Many thanks in advance for your comments.
As you state, the reference level is ctr
and the other level is pre
, meaning that the regression coefficient for the intercept is the prediction for ctr
, and that for Grouppre
is the change from ctr
, i.e., pre - ctr
; and it is negative. However, in the eff_size
output, the row label is ctr - pre
(not pre - ctr
), which therefore must be positive. So your effect size does have the correct sign.
If you want the difference to go the other way, use
eff_size(E_r001, sigma = sigma(m001), edf = Inf, method = "revpairwise")
Thank you very much Prof. @rvlenth
Just one last thing, if possible. How can I list the same effect size from multiple emmGrid objects (>100)? For instance:
ES_r001<- eff_size(E_r001, sigma = sigma(m001), edf = Inf)
ES_r002<- eff_size(E_r002, sigma = sigma(m002), edf = Inf)
....
ES_r200<- eff_size(E_r200, sigma = sigma(m200), edf = Inf)

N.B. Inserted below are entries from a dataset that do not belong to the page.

(* ===== verification/Router.v ===== *)
(** * Route trees of package web

    Models [src/web/route.go]: the node type, the registration path
    ([childOrCreate] and its variants, [addRoute]) and the lookup path
    ([childOf], [findInTree], [findRoute]).  Nodes are owned by exactly one
    parent, so the pointer tree is a tree value and mutation is rebuilding the
    path to the root; a panic keeps the nodes created before it.

    Regular expressions are those of package [regexp]: a type with [Compile],
    [String] and [Match], passed as parameters. *)

From S2P Require Import Prelude GoStrings.

Inductive nodeType := nodeTypeStatic | nodeTypeReg | nodeTypeParam | nodeTypeAny.
#[export] Instance nodeType_eq_dec : EqDecision nodeType.
Proof. solve_decision. Defined.

(** Why a registration panics. *)
Inductive route_panic :=
| PEmptyPath | PNoLeadingSlash | PTrailingSlash | PRootHasHandler
| PEmptySegment | PConflict
| PStarVsParam | PStarVsRegex | PParamVsStar | PParamVsRegex | PParamClash
| PRegexVsStar | PRegexVsParam | PRegexClash | PBadRegex
| PNilDeref.

Section router.
Context {H Rx : Type}.
Context (Compile : string → option Rx) (RxString : Rx → string) (RxMatch : Rx → string → bool).

(** The [children] map is an association list with at most one entry per key. *)
Inductive node := Node {
  typ : nodeType;
  path : string;
  children : list (string * node);
  starChild : option node;
  paramChild : option node;
  paramName : string;
  regexChild : option node;
  regExpr : option Rx;
  handler : option H }.

Definition new_node (t : nodeType) (p pname : string) (rx : option Rx) : node :=
  Node t p [] None None pname None rx None.

Fixpoint assoc (k : string) (l : list (string * node)) : option node :=
  match l with
  | [] => None
  | (k', v) :: l' => if bool_decide (k' = k) then Some v else assoc k l'
  end.

Fixpoint assoc_set (k : string) (v : node) (l : list (string * node)) : list (string * node) :=
  match l with
  | [] => [(k, v)]
  | (k', v') :: l' => if bool_decide (k' = k) then (k, v) :: l' else (k', v') :: assoc_set k v l'
  end.

(** Which child a segment designates. *)
Inductive slot := SStatic (k : string) | SRegex | SParam | SStar.

Definition get_child (n : node) (s : slot) : option node :=
  match s with
  | SStatic k => assoc k (children n)
  | SRegex => regexChild n
  | SParam => paramChild n
  | SStar => starChild n
  end.

Definition set_child (n : node) (s : slot) (c : node) : node :=
  match s with
  | SStatic k => Node (typ n) (path n) (assoc_set k c (children n)) (starChild n) (paramChild n)
                      (paramName n) (regexChild n) (regExpr n) (handler n)
  | SRegex => Node (typ n) (path n) (children n) (starChild n) (paramChild n)
                   (paramName n) (Some c) (regExpr n) (handler n)
  | SParam => Node (typ n) (path n) (children n) (starChild n) (Some c)
                   (paramName n) (regexChild n) (regExpr n) (handler n)
  | SStar => Node (typ n) (path n) (children n) (Some c) (paramChild n)
                  (paramName n) (regexChild n) (regExpr n) (handler n)
  end.

Definition set_handler (n : node) (h : H) : node :=
  Node (typ n) (path n) (children n) (starChild n) (paramChild n)
       (paramName n) (regexChild n) (regExpr n) (Some h).

(** [parseParam]: [Some (name, exp)] when the segment is a regex route, [None]
    when it is a plain parameter (whose name is the text after the colon). *)
Definition param_text (p : string) : string :=
  match p with String _ s => s | EmptyString => EmptyString end.

Definition parseParam (p : string) : option (string * string) :=
  match cut1 "(" (param_text p) with
  | Some (name, exp) => if has_suffix1 ")" exp then Some (name, drop_last exp) else None
  | None => None
  end.

(** The three registration helpers return a panic or the updated node together
    with the slot of the child to continue with. *)
Definition childOrCreateParam (n : node) (p name : string) : route_panic + (node * slot) :=
  match starChild n, regexChild n with
  | Some _, _ => inl PParamVsStar
  | None, Some _ => inl PParamVsRegex
  | None, None =>
      match paramChild n with
      | None => inr (set_child n SParam (new_node nodeTypeParam p name None), SParam)
      | Some c => if bool_decide (path c = p) then inr (n, SParam) else inl PParamClash
      end
  end.

(** The clash test of an existing regex child reads [regExpr] and [paramName] of
    the parent [n]; a nil [regExpr] is a nil dereference. *)
Definition childOrCreateRegex (n : node) (p exp name : string) : route_panic + (node * slot) :=
  match starChild n, paramChild n with
  | Some _, _ => inl PRegexVsStar
  | None, Some _ => inl PRegexVsParam
  | None, None =>
      match regexChild n with
      | None =>
          match Compile exp with
          | None => inl PBadRegex
          | Some rx => inr (set_child n SRegex (new_node nodeTypeReg p name (Some rx)), SRegex)
          end
      | Some _ =>
          match regExpr n with
          | None => inl PNilDeref
          | Some rx =>
              if negb (bool_decide (RxString rx = exp)) || negb (bool_decide (paramName n = name))
              then inl PRegexClash else inr (n, SRegex)
          end
      end
  end.

Definition childOrCreate (n : node) (p : string) : route_panic + (node * slot) :=
  if bool_decide (p = "*") then
    match paramChild n, regexChild n with
    | Some _, _ => inl PStarVsParam
    | None, Some _ => inl PStarVsRegex
    | None, None =>
        match starChild n with
        | None => inr (set_child n SStar (new_node nodeTypeAny p "" None), SStar)
        | Some _ => inr (n, SStar)
        end
    end
  else if has_prefix1 ":" p then
    match parseParam p with
    | None => childOrCreateParam n p (param_text p)
    | Some (name, exp) => childOrCreateRegex n p exp name
    end
  else
    match assoc p (children n) with
    | None => inr (set_child n (SStatic p) (new_node nodeTypeStatic p "" None), SStatic p)
    | Some _ => inr (n, SStatic p)
    end.

(** ** Lookup *)
Definition childOfNonStatic (n : node) (seg : string) : option node :=
  match regexChild n with
  | Some c =>
      if match regExpr c with Some rx => RxMatch rx seg | None => false end then Some c
      else match paramChild n with Some p => Some p | None => starChild n end
  | None => match paramChild n with Some p => Some p | None => starChild n end
  end.

Definition childOf (n : node) (seg : string) : option node :=
  match assoc seg (children n) with
  | Some c => Some c
  | None => childOfNonStatic n seg
  end.

Record matchInfo := mkMatch {
  mi_node : option node;
  paramPath : gmap string string;
  matchedPath : string;
  methodNotAllowed : bool;
  allowedMethods : list string }.

Definition addValue (m : gmap string string) (k v : string) : gmap string string := <[k := v]> m.

(** The segment loop of [findInTree]; [i0] is [i == 0]. *)
Definition extend_path (i0 : bool) (acc p : string) : string :=
  if i0 then "/" +:+ p else acc +:+ "/" +:+ p.

Fixpoint find_loop (n : node) (segs : list string) (i0 : bool) (acc : string)
    (ps : gmap string string) : option matchInfo :=
  match segs with
  | [] => Some (mkMatch (Some n) ps acc false [])
  | seg :: rest =>
      match childOf n seg with
      | None =>
          match starChild n with
          | Some s => match handler s with
                      | Some _ => Some (mkMatch (Some s) ps (extend_path i0 acc (path s)) false [])
                      | None => None
                      end
          | None => None
          end
      | Some c =>
          let acc := extend_path i0 acc (path c) in
          let ps := if bool_decide (paramName c = "") then ps else addValue ps (paramName c) seg in
          match typ c, handler c with
          | nodeTypeAny, Some _ => Some (mkMatch (Some c) ps acc false [])
          | _, _ => find_loop c rest false acc ps
          end
      end
  end.

Definition findInTree (root : node) (p : string) : option matchInfo :=
  if bool_decide (p = "/") then Some (mkMatch (Some root) ∅ "/" false [])
  else find_loop root (split1 "/" (trim1 "/" p)) true "" ∅.

(** ** Registration *)
Fixpoint addSegs (n : node) (segs : list string) (h : H) : node * option route_panic :=
  match segs with
  | [] => match handler n with
          | Some _ => (n, Some PConflict)
          | None => (set_handler n h, None)
          end
  | seg :: rest =>
      if bool_decide (seg = "") then (n, Some PEmptySegment)
      else match childOrCreate n seg with
           | inl e => (n, Some e)
           | inr (n', s) =>
               match get_child n' s with
               | None => (n', Some PNilDeref)
               | Some c => let '(c', r) := addSegs c rest h in (set_child n' s c', r)
               end
           end
  end.

Abbreviation router := (gmap string node).
Definition newRouter : router := ∅.

Definition addRoute (r : router) (method p : string) (h : H) : router * option route_panic :=
  match p with
  | EmptyString => (r, Some PEmptyPath)
  | String c rest =>
      if negb (bool_decide (c = "/"%char)) then (r, Some PNoLeadingSlash)
      else if negb (bool_decide (p = "/")) && has_suffix1 "/" p then (r, Some PTrailingSlash)
      else
        let root := default (new_node nodeTypeStatic "/" "" None) (r !! method) in
        if bool_decide (p = "/") then
          match handler root with
          | Some _ => (<[method := root]> r, Some PRootHasHandler)
          | None => (<[method := set_handler root h]> r, None)
          end
        else
          let '(root', e) := addSegs root (split1 "/" rest) h in
          (<[method := root']> r, e)
  end.

(** [findRoute]: [order] is the order in which Go's map iteration visits the
    trees. *)
Definition findRoute (r : router) (order : list (string * node)) (method p : string) : option matchInfo :=
  match (match r !! method with Some root => findInTree root p | None => None end) with
  | Some mi => Some mi
  | None =>
      match omap (λ mt, if bool_decide (mt.1 = method) then None
                        else match findInTree mt.2 p with Some _ => Some mt.1 | None => None end) order with
      | [] => None
      | allowed => Some (mkMatch None ∅ "" true allowed)
      end
  end.
End router.

Arguments node : clear implicits.
Arguments matchInfo : clear implicits.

Ideally, the list would include all effect sizes. Something like:
**#Ideal output**
ES contrast effect.size SE df lower.CL upper. CL
ES_r001 ctr - pre 0.299 0.302 70 -0.304 0.901
ES_r002 ctr - pre -0.03 0.224 70 -0.304 0.044
....
ES_r200 ctr - pre 0.299 0.802 70 -0.284 0.901
The following code with the foreach package did not work
require(foreach)
output_position <- grep("ES",ls())
all_effects <- foreach(i=output_position,.combine="rbind") %do% {
output <- get(ls()[i])
unlist(output["ctr-pre",])
}
rownames(all_effects) <- ls()[output_position]
all_effects
b<-as.data.frame(all_effects)
Many thanks in advance
You can combine them into a data frame. Starting with your output_position
vector
summList <- lapply(output_position, \(x) data.frame(get(x)))
all_ES <- cbind(ES = output_position, do.call(rbind, summList))

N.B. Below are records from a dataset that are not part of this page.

Lemma simple_headers_req mb o c : Req (simple_headers mb o c) = Req c.
Proof.
  unfold simple_headers, SetHeader.
  by destruct (allowCredentials mb), (bool_decide (exposeHeaders mb = [])).
Qed.

(** The CORS middleware that [Build] accepts is safe.  A preflight request
    never reaches the handler and is answered 204; on a preflight the answer, and
    on any other request the context handed to the handler, allows exactly the
    requesting origin if it is listed (or the star if the list has one) and
    nothing otherwise; and a star is never combined with credentials. *)
Theorem cors_policy mb mw next c (origin := hdr_get (ReqHeader (Req c)) "Origin") :
  Build mb = Some mw → Resp c = newRW → RespHeaders c = None →
  ∃ ao : list string,
    (ao = [] ∧ (origin = "" ∨ ("*" ∉ allowOrigins mb ∧ origin ∉ allowOrigins mb)) ∨
     ao = ["*"] ∧ "*" ∈ allowOrigins mb ∧ allowCredentials mb = false ∨
     ao = [origin] ∧ origin ≠ "" ∧ origin ∈ allowOrigins mb) ∧
    (Method (Req c) = "OPTIONS" → ∃ c' hdr, mw next c = (c', Returned) ∧ done_ c' = true ∧
       rw_sent (Resp c') = Some (204%Z, hdr) ∧ rw_body (Resp c') = [] ∧
       hdr_values hdr ACAO = ao ∧
       hdr_values hdr ACAC = (if allowCredentials mb && bool_decide (ao ≠ []) then ["true"] else [])) ∧
    (Method (Req c) ≠ "OPTIONS" → ∃ c1, mw next c = next c1 ∧ Req c1 = Req c ∧
       hdr_values (default ∅ (RespHeaders c1)) ACAO = ao ∧
       hdr_values (default ∅ (RespHeaders c1)) ACAC
         = (if allowCredentials mb && bool_decide (ao ≠ []) then ["true"] else [])).
Proof.
  intros HB Hr Hh. unfold Build in HB.
  destruct (hasWildcardOrigin mb && allowCredentials mb) eqn:Ew; [done|]. inv HB.
  set (ao := matchOrigin mb origin).
  exists (if bool_decide (ao = "") then [] else [ao]). split; [|split].
  - destruct (matchOrigin_spec mb origin) as [[E H]|[[E H]|[E H]]]; fold ao in E.
    + rewrite E. left. auto.
    + rewrite E. right; left. split; [done|]. split; [done|].
      apply hasWildcard_spec in H. by rewrite H in Ew.
    + destruct (decide (origin = "")) as [E'|E'].
      * left. rewrite E, E'. auto.
      * right; right. rewrite E, bool_decide_false by done. auto.
  - intros Hm. cbv zeta beta. rewrite (bool_decide_true _ Hm). fold origin ao.
    case_bool_decide as Ea; unfold ctx_WriteHeader; cbn; rewrite Hr; cbn; do 2 eexists;
      (split; [reflexivity|]); cbn; (split; [done|]); (split; [reflexivity|]); (split; [done|]).
    + unfold hdr_values. rewrite !lookup_empty, andb_false_r. done.
    + destruct (preflight_headers_values mb ao ∅) as [-> ->].
      split; [done|]. rewrite andb_true_r. unfold hdr_values. by rewrite lookup_empty.
  - intros Hm. cbv zeta beta. rewrite (bool_decide_false _ Hm). fold origin ao. eexists. split; [reflexivity|].
    case_bool_decide as Ea; cbn [bool_decide].
    + rewrite Hh. unfold hdr_values. cbn. rewrite !lookup_empty, andb_false_r. done.
    + split; [apply simple_headers_req|].
      destruct (RespHeaders (simple_headers mb ao c)) as [h|] eqn:E.
      * destruct (simple_headers_values mb ao c h E) as [H1 H2]. rewrite Hh in H2. cbn [default from_option id].
        rewrite H1, H2, andb_true_r. split; [done|]. unfold hdr_values. cbn. by rewrite lookup_empty.
      * exfalso. revert E. unfold simple_headers, SetHeader. done.
Qed.
End cors.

(I didn't need the foreach package)
You can do a similar thing to combine them into an emmGrid
object by omitting the data.frame()
call; however, that requires all of the results to have been obtained from the same model, which I doubt is the case.
thanks @rvlenth
What is "x" in summList?
#the models:
m001 <- lm(Observations ~ Group ,data=r_001)

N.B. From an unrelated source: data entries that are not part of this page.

(* ===== verification/Stream.v ===== *)
(** * Multiplexed client streams of micro/net

    Models [src/micro/net/stream.go] and the request and response types of
    [src/micro/net/handler.go].  A stream is one connection shared by concurrent
    calls: calls register a one-slot channel under their request id, the read
    loop dispatches responses by id, and a failure wakes everybody.  Each
    operation below is what runs under the stream's mutex (or is atomic); blocking
    calls are cut into the part before the write, the part after it and the final
    [select]. *)

From S2P Require Import Prelude NetErrors Frame.
Local Open Scope Z_scope.

(** ** Requests and responses *)
Record Request := mkRequest { rq_id : Z; rq_header : bytes; rq_body : bytes; rq_oneway : bool }.
Record Response := mkResponse { rs_id : Z; rs_header : bytes; rs_body : bytes; rs_error : option err }.

(** ** State *)

(** [rpcResult] is only ever built with one of its two fields set. *)
Inductive rpcResult := RFrame (f : Frame) | RErr (e : err).

(** A channel with capacity one.  [owner] is the request id it was made for. *)
Record chan := mkChan { owner : Z; buf : option rpcResult }.

Record stream := mkStream {
  pending : gmap Z nat;
  closed : bool;
  closeErr : option err;
  chans : list chan;
  inflight : Z;
  lastActive : Z;
  createdAt : Z;
  connOpen : bool }.

Definition newStream (now : Z) : stream := mkStream ∅ false None [] 0 now now true.

Definition set_chans (s : stream) (cs : list chan) : stream :=
  mkStream (pending s) (closed s) (closeErr s) cs (inflight s) (lastActive s) (createdAt s) (connOpen s).
Definition set_pending (s : stream) (p : gmap Z nat) : stream :=
  mkStream p (closed s) (closeErr s) (chans s) (inflight s) (lastActive s) (createdAt s) (connOpen s).
Definition add_inflight (s : stream) (d : Z) : stream :=
  mkStream (pending s) (closed s) (closeErr s) (chans s) (i32 (inflight s + d)) (lastActive s) (createdAt s) (connOpen s).

Definition touch (s : stream) (now : Z) : stream :=
  mkStream (pending s) (closed s) (closeErr s) (chans s) (inflight s) now (createdAt s) (connOpen s).
Definition Inflight (s : stream) : Z := inflight s.
Definition Alive (s : stream) : bool := negb (closed s).

(** ** Channels: [select { case ch <- res: default: }] and a receive *)
Definition chan_send (cs : list chan) (ch : nat) (r : rpcResult) : list chan :=
  match cs !! ch with
  | Some (mkChan o None) => <[ch := mkChan o (Some r)]> cs
  | _ => cs
  end.
Definition chan_recv (cs : list chan) (ch : nat) : option (list chan * rpcResult) :=
  match cs !! ch with
  | Some (mkChan o (Some r)) => Some (<[ch := mkChan o None]> cs, r)
  | _ => None
  end.

(** ** Dispatching, failing, registering *)
Definition dispatch (s : stream) (id : Z) (r : rpcResult) : stream :=
  match pending s !! id with
  | None => s
  | Some ch =>
      let s := set_pending s (delete id (pending s)) in
      set_chans s (chan_send (chans s) ch r)
  end.

(** [failAll]; a nil error is replaced by [errConnClosed]. *)
Definition failAll (s : stream) (e : option err) : stream :=
  let e := default (sent errConnClosed) e in
  if closed s then s
  else
    let waiting := (map_to_list (pending s)).*2 in
    mkStream ∅ true (Some e)
      (foldl (λ cs ch, chan_send cs ch (RErr e)) (chans s) waiting)
      (inflight s) (lastActive s) (createdAt s) false.
Definition Close (s : stream) : stream := failAll s (Some (sent errConnClosed)).

Definition register (s : stream) (id : Z) : stream * (err + nat) :=
  if closed s then (s, inl (default (sent errConnClosed) (closeErr s)))
  else match pending s !! id with
       | Some _ => (s, inl (errors_new "client: duplicate request id"))
       | None =>
           let ch := length (chans s) in
           (set_pending (set_chans s (chans s ++ [mkChan id None])) (<[id := ch]> (pending s)), inr ch)
       end.
Definition unregister (s : stream) (id : Z) : stream := set_pending s (delete id (pending s)).

(** ** The read loop *)

(** The read deadline: the longest of the read timeout, the idle timeout and
    three heartbeats; [None] is no deadline. *)
Definition read_wait (readTimeout idle hb : Z) : option Z :=
  if 0 <? readTimeout then
    let wait := readTimeout in
    let wait := if wait <? idle then idle else wait in
    let wait := if (0 <? hb) && (wait <? i64 (hb * 3)) then i64 (hb * 3) else wait in
    Some wait
  else None.

(** One iteration with the result of [readFrame]: the new state, a frame to send
    back, and whether the loop goes on. *)
Definition readLoop_step (s : stream) (now : Z) (r : err + Frame) : stream * option Frame * bool :=
  match r with
  | inl e => (failAll s (Some e), None, false)
  | inr frame =>
      let s := touch s now in
      let t := MsgType frame in
      if (t =? MessageTypePong) || (t =? MessageTypeHeartbeat) then
        if (t =? MessageTypePong) || negb (RequestID frame =? 0)
        then (dispatch s (RequestID frame) (RFrame frame), None, true)
        else (s, None, true)
      else if t =? MessageTypeResponse then
        (dispatch s (RequestID frame) (RFrame frame), None, true)
      else if t =? MessageTypePing then
        (s, Some (NewFrame MessageTypePong (RequestID frame) [] []), true)
      else (s, None, true)
  end.

(** ** Calls *)

(** Up to the write: the checks, the in-flight counter, the frame and the
    registration of the response channel. *)
Definition Call_begin (s : stream) (ctxErr : option err) (now : Z) (req : Request)
  : stream * (err + Frame * option nat) :=
  match ctxErr with
  | Some e => (s, inl e)
  | None =>
      if negb (Alive s) then (s, inl (sent errConnClosed))
      else
        let s := touch (add_inflight s 1) now in
        let frame := NewFrame MessageTypeRequest (rq_id req) (rq_header req) (rq_body req) in
        if rq_oneway req then (s, inr (with_flag frame FlagOneWay, None))
        else match register s (rq_id req) with
             | (s, inl e) => (add_inflight s (-1), inl e)
             | (s, inr ch) => (s, inr (frame, Some ch))
             end
  end.

(** The deferred calls of a call that got past the registration. *)
Definition Call_defer (s : stream) (req : Request) : stream :=
  add_inflight (if rq_oneway req then s else unregister s (rq_id req)) (-1).

(** After the write, with its result [wr]: [None] means the call goes on waiting. *)
Definition Call_written (s : stream) (ctxErr : option err) (req : Request) (wr : option err)
  : stream * option (err + Response) :=
  match wr with
  | Some e =>
      match ctxErr with
      | Some ce => (Call_defer s req, Some (inl ce))
      | None => (Call_defer (failAll s (Some e)) req, Some (inl e))
      end
  | None =>
      if rq_oneway req then (Call_defer s req, Some (inr (mkResponse (rq_id req) [] [] None)))
      else (s, None)
  end.

(** The final [select]: the context is done ([ctxErr] is its error), or a result
    is received from the channel; [None] while neither is ready. *)
Definition result_of (ctxErr : option err) (r : rpcResult) : err + Response :=
  match r with
  | RErr e => inl (default e ctxErr)
  | RFrame f => if IsError f then inl (remoteErrorFromFrame f)
                else inr (mkResponse (RequestID f) (Header f) (Body f) None)
  end.

Inductive ready := CtxDone | Received.

Definition Call_select (s : stream) (ctxErr : option err) (req : Request) (ch : nat) (w : ready)
  : option (stream * (err + Response)) :=
  match w with
  | CtxDone => e ← ctxErr; Some (Call_defer s req, inl e)
  | Received =>
      '(cs, r) ← chan_recv (chans s) ch;
      Some (Call_defer (set_chans s cs) req, result_of ctxErr r)
  end.

(** [Ping]: registers like a call; [Ping_result] judges what was received. *)
Definition Ping_begin (s : stream) (ctxErr : option err) (id : Z) : stream * (err + Frame * nat) :=
  match ctxErr with
  | Some e => (s, inl e)
  | None => match register s id with
            | (s, inl e) => (s, inl e)
            | (s, inr ch) => (s, inr (NewFrame MessageTypePing id [] [], ch))
            end
  end.
Definition Ping_written (s : stream) (id : Z) (wr : option err) : stream * option err :=
  match wr with
  | Some e => (unregister (failAll s (Some e)) id, Some e)
  | None => (s, None)
  end.
Definition Ping_select (s : stream) (ctxErr : option err) (id : Z) (ch : nat) (now : Z) (w : ready)
  : option (stream * option err) :=
  match w with
  | CtxDone => e ← ctxErr; Some (unregister s id, Some e)
  | Received =>
      '(cs, r) ← chan_recv (chans s) ch;
      let s := set_chans s cs in
      match r with
      | RErr e => Some (unregister s id, Some e)
      | RFrame f => if MsgType f =? MessageTypePong then Some (unregister (touch s now) id, None)
                    else Some (unregister s id, Some (errors_new "client: unexpected heartbeat response"))
      end
  end.

(** [writeDeadline]: the earlier of now plus the fallback and the context's
    deadline; [None] is the zero time. *)
Definition writeDeadline (ctxDeadline : option Z) (fallback now : Z) : option Z :=
  let deadline := if 0 <? fallback then Some (now + fallback) else None in
  match ctxDeadline with
  | Some d => match deadline with
              | None => Some d
              | Some dl => if d <? dl then Some d else deadline
              end
  | None => deadline
  end.

(** ** Interleavings

    Every interleaving of callers, heartbeats and the read loop is a sequence of
    these steps. *)
Inductive sstep : stream → stream → Prop :=
| step_begin s ce now req : sstep s (Call_begin s ce now req).1
| step_written s ce req wr : sstep s (Call_written s ce req wr).1
| step_select s ce req ch w s' r : Call_select s ce req ch w = Some (s', r) → sstep s s'
| step_ping s ce id : sstep s (Ping_begin s ce id).1
| step_ping_written s id wr : sstep s (Ping_written s id wr).1
| step_ping_select s ce id ch now w s' r : Ping_select s ce id ch now w = Some (s', r) → sstep s s'
| step_read s now r : sstep s (readLoop_step s now r).1.1
| step_close s : sstep s (Close s).

Definition reachable (s : stream) : Prop := ∃ now, rtc sstep (newStream now) s.

(** ** Invariant *)

(** Results that carry a frame belong to the request id of the channel. *)
Definition belongs (id : Z) (r : rpcResult) : Prop :=
  match r with RFrame f => RequestID f = id | RErr _ => True end.

Record stream_ok (s : stream) : Prop := {
  ok_pending : ∀ id ch, pending s !! id = Some ch → chans s !! ch = Some (mkChan id None);
  ok_owner : ∀ ch o r, chans s !! ch = Some (mkChan o (Some r)) → belongs o r;
  ok_closed : closed s = true → pending s = ∅ ∧ is_Some (closeErr s) }.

m002 <- lm(Observations ~ Group ,data=r_002)
m200 <- lm(Observations ~ Group ,data=r_200)
#Compute the effect size
E_r001 <- emmeans(m001, "Group")
E_r002 <- emmeans(m002, "Group")
E_r200 <- emmeans(m200, "Group")
ES_r001<- eff_size(E_r001, sigma = sigma(m001), edf = Inf)
ES_r002<- eff_size(E_r002, sigma = sigma(m002), edf = Inf)
ES_r200<- eff_size(E_r200, sigma = sigma(m200), edf = Inf)
#list the effect size of the contrast ctr - pre from all the emmGrid objects (i.e., ES_rxxx)
output_position <- grep("ES",ls())
summList <- lapply(output_position, \(x) data.frame(get(x)))
Error in get(x) : invalid first argument
I misread your code. Instead of using grep
, use ls
ESs <- ls(pat = "ES") # names instead of numbers
summList <- lapply(ES, \(x) data.frame(get(x)))
all_ES <- cbind(ES = ESs, do.call(rbind, summList))
Dear Professor @rvlenth,
Your suggestion works very well. Thank you very much and I wish you happy holidays.
Thanks, and happy holidays to you as well.